While working with my FSC colleagues I was also able to get some practice, learn, MIG welding, some of my welds missed completely but most of them were strong and about ½ of the looked good as well




Regrettably I was also able to buy a few too many tools so my Check-in baggage was a little over weight at about 50 kg

On the way back I got to visit the African continent for the first time as I had an 18 hour layover in Addis Ababa so it took 3 days from the UK to Thailand, it sounds bad but it was actually good


----------



## sometimewoodworker

A minor update,

SWMBOs friend happens to work for Häfele Thailand, the Thai importers for Festool, and while she was discussing and ordering some of their products her friend mentioned that she had over ordered the Festool HB 850 planers and would we like to buy one at a significant discount this made the price similar to the UK price so about 45% off the Thai price. So I have a new addition to my Festool stable. It does provide an amazingly smooth finish.
















I am also getting round to finishing and fitting the first of the beautiful doors we bought a couple of months ago. I decided that I would have to finish sand and finish them myself, that was a good choice as probably they would not have taken the time to sand all the grooves, the grooved design was a bit of a mistake as they have taken a full day for just 1 door.


----------



## sometimewoodworker

The doors are coming along nicely and the Osmo door oil is giving a beautiful finish, though there are a couple of places where it's clear to me that I didn't wipe the excess off on the first coat.

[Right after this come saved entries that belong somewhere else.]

Lemma bring_placed index i s : placed i s -> (i <= index)%nat -> (index < length (m_files (pk_fs s)))%nat ->
  exists s', bring index i s = Ok s' /\ placed i s' /\ pk_off s' = pk_off s /\ m_files (pk_fs s') !! i = m_files (pk_fs s) !! index /\
    drop i (m_files (pk_fs s')) ≡ₚ drop i (m_files (pk_fs s)) /\ length (m_files (pk_fs s')) = length (m_files (pk_fs s)).
Proof.
  intros [Hi Hst Hsa (pads & Hr & Hpads) Hsz Hl Htot Hal] Hii Hn. unfold bring. case_bool_decide as E.
  - subst index. exists s. split; [by destruct s|]. split; [split; [done|done|done|by exists pads|done|done|done|done]|done].
  - destruct (reorder_spec index i (pk_fs s) Hst Hii Hn) as (fs' & -> & Hst' & Hr' & Hsw & Ht' & Hh' & h & t & E').
    cbn [mbind result_bind]. eexists. split; [done|]. cbn [pk_fs pk_off].
    pose proof (swapped_length _ _ _ _ Hsw) as Hlen. pose proof (swapped_take _ _ i _ _ Hsw ltac:(lia) ltac:(lia)) as Htake.
    pose proof (swapped_perm _ _ _ _ Hsw) as Hperm. split.
    + split; cbn [pk_fs pk_off]; rewrite ?Hlen, ?Htake; try done.
      * etrans; [done|]. by eapply same_torrent_set.
      * exists pads. by rewrite Hr'.
      * by rewrite Hperm.
    + split; [done|]. split.
      * rewrite (swapped_lookup _ _ _ _ i Hsw). rewrite (decide_False (P := i = index)) by done. by rewrite decide_True.
      * split; [|done]. rewrite <- (app_nil_r (drop i (m_files (pk_fs s)))). apply perm_drop; [|done]. by rewrite app_nil_r.
Qed.

Lemma place_placed i s e : placed i s -> m_files (pk_fs s) !! i = Some e -> 0 <= pk_off s -> pk_off s + if_size e < 2 ^ 48 ->
  (padded -> if_pad_file e = false -> limit < if_size e -> pk_off s mod alignment = 0) ->
  exists s', place i s = Ok s' /\ placed (S i) s' /\ pk_off s' = pk_off s + if_size e /\
    m_files (pk_fs s') !! i = Some (set_offset (pk_off s) e) /\
    drop (S i) (m_files (pk_fs s')) = drop (S i) (m_files (pk_fs s)) /\ length (m_files (pk_fs s')) = length (m_files (pk_fs s)).
Proof.
  intros [Hi Hst Hsa (pads & Hr & Hpads) Hsz Hl Htot Hal] He Ho Hmax Hdue. unfold place. rewrite He. eexists. split; [done|]. cbn [pk_fs pk_off].
  pose proof (lookup_lt_Some _ _ _ He) as Hlt. pose proof (Forall_lookup_1 _ _ _ _ Hsz He) as Hse. unfold size_ok in Hse.
  rewrite i64_small by lia. cbn [m_files set_m_files].
  assert (take (S i) (<[i := set_offset (pk_off s) e]> (m_files (pk_fs s))) = take i (m_files (pk_fs s)) ++ [set_offset (pk_off s) e]) as Htake.
  { rewrite (take_S_r _ _ (set_offset (pk_off s) e)) by (by apply list_lookup_insert_eq). by rewrite take_insert_ge by lia. }
  split; [|split; [done|]; split; [by apply list_lookup_insert_eq|]; split; [by rewrite drop_insert_lt by lia|by apply length_insert]].
  split; cbn [pk_fs pk_off m_files set_m_files]; rewrite ?length_insert, ?Htake.
  - lia.
  - destruct Hst as [Ht Hh]. split; cbn [m_files m_mtime m_file_hashes set_m_files]; by rewrite length_insert.
  - etrans; [done|]. by eapply same_torrent_set.
  - exists pads. split; [|done]. rewrite <- Hr. unfold rows. cbn [m_files m_mtime m_file_hashes set_m_files]. rewrite length_insert, list_fmap_insert.
    change (set_offset 0 (set_offset (pk_off s) e)) with (set_offset 0 e). by rewrite list_insert_id by (by rewrite list_lookup_fmap, He).
  - by apply Forall_insert.
  - eapply laid_snoc; [done|done|done|]. cbn [if_size set_offset]. by rewrite i64_small by lia.
  - rewrite sizes_app, Htot. cbn. lia.
  - intros Hp. apply Forall_app. split; [by apply Hal|]. apply Forall_singleton. intros H1 H2. cbn [if_offset set_offset].
    rewrite (Z.mod_small (pk_off s)) by lia. by apply Hdue.
Qed.
(** [extern/libtorrent/src/create_torrent.cpp:669-683] create_torrent::generate
    Level by level, from the leaves to the root. *)
Fixpoint hash_levels (fuel : nat) (level_start level_size : Z) (t : list bytes) : result (list bytes) :=
  if 0 <? level_start then
    match fuel with
    | O => Fault OutOfFuel
    | S fuel' =>
        let parent := merkle_get_parent level_start in
        hash_levels fuel' parent (Z.quot level_size 2) (hash_level (Z.to_nat ((level_size + 1) / 2)) level_start parent t)
    end
  else Ok t.

(** [extern/libtorrent/src/create_torrent.cpp:655-684] create_torrent::generate
    Leaves without a piece are zero. *)
Definition merkle_tree_of (hashes : list bytes) : result (list bytes) :=
  num_leafs ← merkle_num_leafs (Z.of_nat (length hashes));
  let num_nodes := merkle_num_nodes num_leafs in
  let first_leaf := num_nodes - num_leafs in
  let leaves := hashes ++ replicate (Z.to_nat (num_leafs - Z.of_nat (length hashes))) no_hash in
  hash_levels 31 first_leaf num_leafs (replicate (Z.to_nat first_leaf) no_hash ++ leaves).

(** ** Taking nodes in *)

(** [extern/libtorrent/src/torrent_info.cpp:1315-1337] torrent_info::add_merkle_nodes
    From node [n] with hash [h] up to the root; the hash that comes out there, and the nodes
    used on the way. *)
Fixpoint climb (fuel : nat) (subtree : gmap Z bytes) (n : Z) (h : bytes) (to_add : gmap Z bytes) :
    result (option (bytes * gmap Z bytes)) :=
  if 0 <? n then
    match fuel with
    | O => Fault OutOfFuel
    | S fuel' =>
        let sibling := merkle_get_sibling n in
        match subtree !! sibling with
        | None => Ok None
        | Some s =>
            climb fuel' subtree (merkle_get_parent n) (if sibling <? n then sha1 (s ++ h) else sha1 (h ++ s))
              (<[sibling := s]> (<[n := h]> to_add))
        end
    end
  else Ok (Some (h, to_add)).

The 6 panel door hasn't been trimmed to size yet, the 2 panel door needs trimming for hight and needs a ¼" slot routing in the bottom for the guide pin, neither of these jobs are difficult with the tools I've got.


----------



## sometimewoodworker

On a bit more af a woodworking note things have been progressing.

We had visitors due coming over from the UK and felt that sleeping on the floor wasn't a good idea.





















































And a construction video 

[youtube]_Qnou6s58fg[/youtube]


----------



## sometimewoodworker

Unnecessary post & I can't see a way to delete it.

Mod advice, or anyone who knows?


----------



## sometimewoodworker

A more recent update on the bed with some construction details.
This will be getting a storage headboard sometime in the future


----------



## sometimewoodworker

I'll be jumping around in time, there are a few projects that have been completed and several underway at the moment, this is one in the planning stages now

The time has come to plan draws to go under the bed so I've had to start up my windows VM, about the only thing that I use it for is updating Winblows 10 and running CutList Plus fx. 

There will be 6 drawers in total none of them will be the same size only some of the drawer sides will be the same so that is 30 parts to fit into the fewest number of sheets of plywood. Rather than bother juggling with arrangements I long ago decided to let computers do the work.





















Showing that the iPad or iPhone is now extremely useful in the workshop
















Regrettably the iPad is only a viewer for the file that has to be generated on a windows machine, but it is virtually dust proof so great in the workshop.


----------



## Tealeaf

Just found this thread and read it from end to end. Fascinating build and peak into life in a different country. Bravo!

Sent from my Pixel 3a XL using Tapatalk


----------



## sometimewoodworker

Tealeaf":2vg39jo5 said:


> Just found this thread and read it from end to end. Fascinating build and peak into life in a different country. Bravo!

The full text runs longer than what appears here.